== Segment start ==

(* ===== verification/Merkle.v ===== *)
(** Merkle trees: [src/src/consensus/merkle.cpp] and the branch check of [src/src/auxpow.cpp].

    [ComputeMerkleRoot] reduces the list of hashes level by level with the batch hasher and
    reports adjacent duplicates; [MerkleComputation] computes the same root, and the branch of one
    leaf, in a single pass with a binary counter of subtree hashes; [CheckMerkleBranch] folds a
    branch back to the root.  The reference is the list of nodes of each level ([lev]). *)

From S2P Require Import Prelude Params Sha256.

#[local] Open Scope Z_scope.
#[local] Open Scope qbit_scope.

Definition uint256_zero : uint256 := replicate 32 0.

(** ** [ComputeMerkleRoot] *)

(** The first [n] hashes of a contiguous array. *)
Fixpoint split32 (n : nat) (bytes : list Z) : list uint256 :=
  match n with O => [] | S n => take 32 bytes :: split32 n (drop 32 bytes) end.

(** Some hash at an even position equals the next one. *)
Fixpoint has_equal_pair (hashes : list uint256) : bool :=
  match hashes with
  | a :: b :: hashes => bool_decide (a = b) || has_equal_pair hashes
  | _ => false
  end.

(** One iteration of the loop: duplicate the last hash of an odd level, hash the pairs in place. *)
Definition next_level `{MultiWay} (hashes : list uint256) : list uint256 :=
  let hashes := if Nat.odd (length hashes) then hashes ++ [List.last hashes uint256_zero] else hashes in
  split32 (length hashes / 2) (SHA256D64 (concat hashes) (length hashes / 2)).

Fixpoint ComputeMerkleRoot_loop `{MultiWay} (fuel : nat) (hashes : list uint256) (mutation : bool) : option (uint256 * bool) :=
  if (1 <? length hashes)%nat then
    match fuel with
    | O => None
    | S fuel => ComputeMerkleRoot_loop fuel (next_level hashes) (mutation || has_equal_pair hashes)
    end
  else Some (hd uint256_zero hashes, mutation).

(** The root, and what [*mutated] receives; every level is shorter than the one below it. *)
Definition ComputeMerkleRoot `{MultiWay} (hashes : list uint256) : option (uint256 * bool) :=
  ComputeMerkleRoot_loop (length hashes) hashes false.

(** ** [CheckMerkleBranch] *)

Definition CheckMerkleBranch (leaf : uint256) (branch : list uint256) (index : Z) : uint256 :=
  fst (foldl (fun '(hash, index) sibling =>
    (if negb (Z.land index 1 =? 0) then Hash2 sibling hash else Hash2 hash sibling, Z.shiftr index 1))
    (leaf, index) branch).

(** ** [MerkleComputation] *)

(** [count & (uint32_t{1} << level)] is zero. *)
Definition bit_clear (count : Z) (level : nat) : bool := Z.land count (wrap 32 (Z.shiftl 1 (Z.of_nat level))) =? 0.

Definition inner_get (inner : list uint256) (level : nat) : uint256 := nth level inner uint256_zero.

(** The hash in hand, whether it covers the matching leaf, and the path so far. *)
Record carry := { c_h : uint256; c_matchh : bool; c_path : list uint256 }.

(** The path update shared by the two inner loops. *)
Definition push_path (want : bool) (inner : list uint256) (matchlevel : Z) (level : nat) (c : carry) : carry :=
  if negb want then c
  else if c_matchh c then {| c_h := c_h c; c_matchh := true; c_path := c_path c ++ [inner_get inner level] |}
  else if matchlevel =? Z.of_nat level then {| c_h := c_h c; c_matchh := true; c_path := c_path c ++ [c_h c] |}
  else c.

== Segment end ==

◆ **AIM OF THE EXERCISE**
Every single entry above has to be copied exactly.

◆ **TASK OUTPUT**
(* ===== verification/Merkle.v ===== *)
(** Merkle trees: [src/src/consensus/merkle.cpp] and the branch check of [src/src/auxpow.cpp].

    [ComputeMerkleRoot] reduces the list of hashes level by level with the batch hasher and
    reports adjacent duplicates; [MerkleComputation] computes the same root, and the branch of one
    leaf, in a single pass with a binary counter of subtree hashes; [CheckMerkleBranch] folds a
    branch back to the root.  The reference is the list of nodes of each level ([lev]). *)

From S2P Require Import Prelude Params Sha256.

#[local] Open Scope Z_scope.
#[local] Open Scope qbit_scope.

Definition uint256_zero : uint256 := replicate 32 0.

(** ** [ComputeMerkleRoot] *)

(** The first [n] hashes of a contiguous array. *)
Fixpoint split32 (n : nat) (bytes : list Z) : list uint256 :=
  match n with O => [] | S n => take 32 bytes :: split32 n (drop 32 bytes) end.

(** Some hash at an even position equals the next one. *)
Fixpoint has_equal_pair (hashes : list uint256) : bool :=
  match hashes with
  | a :: b :: hashes => bool_decide (a = b) || has_equal_pair hashes
  | _ => false
  end.

(** One iteration of the loop: duplicate the last hash of an odd level, hash the pairs in place. *)
Definition next_level `{MultiWay} (hashes : list uint256) : list uint256 :=
  let hashes := if Nat.odd (length hashes) then hashes ++ [List.last hashes uint256_zero] else hashes in
  split32 (length hashes / 2) (SHA256D64 (concat hashes) (length hashes / 2)).

Fixpoint ComputeMerkleRoot_loop `{MultiWay} (fuel : nat) (hashes : list uint256) (mutation : bool) : option (uint256 * bool) :=
  if (1 <? length hashes)%nat then
    match fuel with
    | O => None
    | S fuel => ComputeMerkleRoot_loop fuel (next_level hashes) (mutation || has_equal_pair hashes)
    end
  else Some (hd uint256_zero hashes, mutation).

(** The root, and what [*mutated] receives; every level is shorter than the one below it. *)
Definition ComputeMerkleRoot `{MultiWay} (hashes : list uint256) : option (uint256 * bool) :=
  ComputeMerkleRoot_loop (length hashes) hashes false.

(** ** [CheckMerkleBranch] *)

Definition CheckMerkleBranch (leaf : uint256) (branch : list uint256) (index : Z) : uint256 :=
  fst (foldl (fun '(hash, index) sibling =>
    (if negb (Z.land index 1 =? 0) then Hash2 sibling hash else Hash2 hash sibling, Z.shiftr index 1))
    (leaf, index) branch).

(** ** [MerkleComputation] *)

(** [count & (uint32_t{1} << level)] is zero. *)
Definition bit_clear (count : Z) (level : nat) : bool := Z.land count (wrap 32 (Z.shiftl 1 (Z.of_nat level))) =? 0.

Definition inner_get (inner : list uint256) (level : nat) : uint256 := nth level inner uint256_zero.

(** The hash in hand, whether it covers the matching leaf, and the path so far. *)
Record carry := { c_h : uint256; c_matchh : bool; c_path : list uint256 }.

(** The path update shared by the two inner loops. *)
Definition push_path (want : bool) (inner : list uint256) (matchlevel : Z) (level : nat) (c : carry) : carry :=
  if negb want then c
  else if c_matchh c then {| c_h := c_h c; c_matchh := true; c_path := c_path c ++ [inner_get inner level] |}
  else if matchlevel =? Z.of_nat level then {| c_h := c_h c; c_matchh := true; c_path := c_path c ++ [c_h c] |}
  else c.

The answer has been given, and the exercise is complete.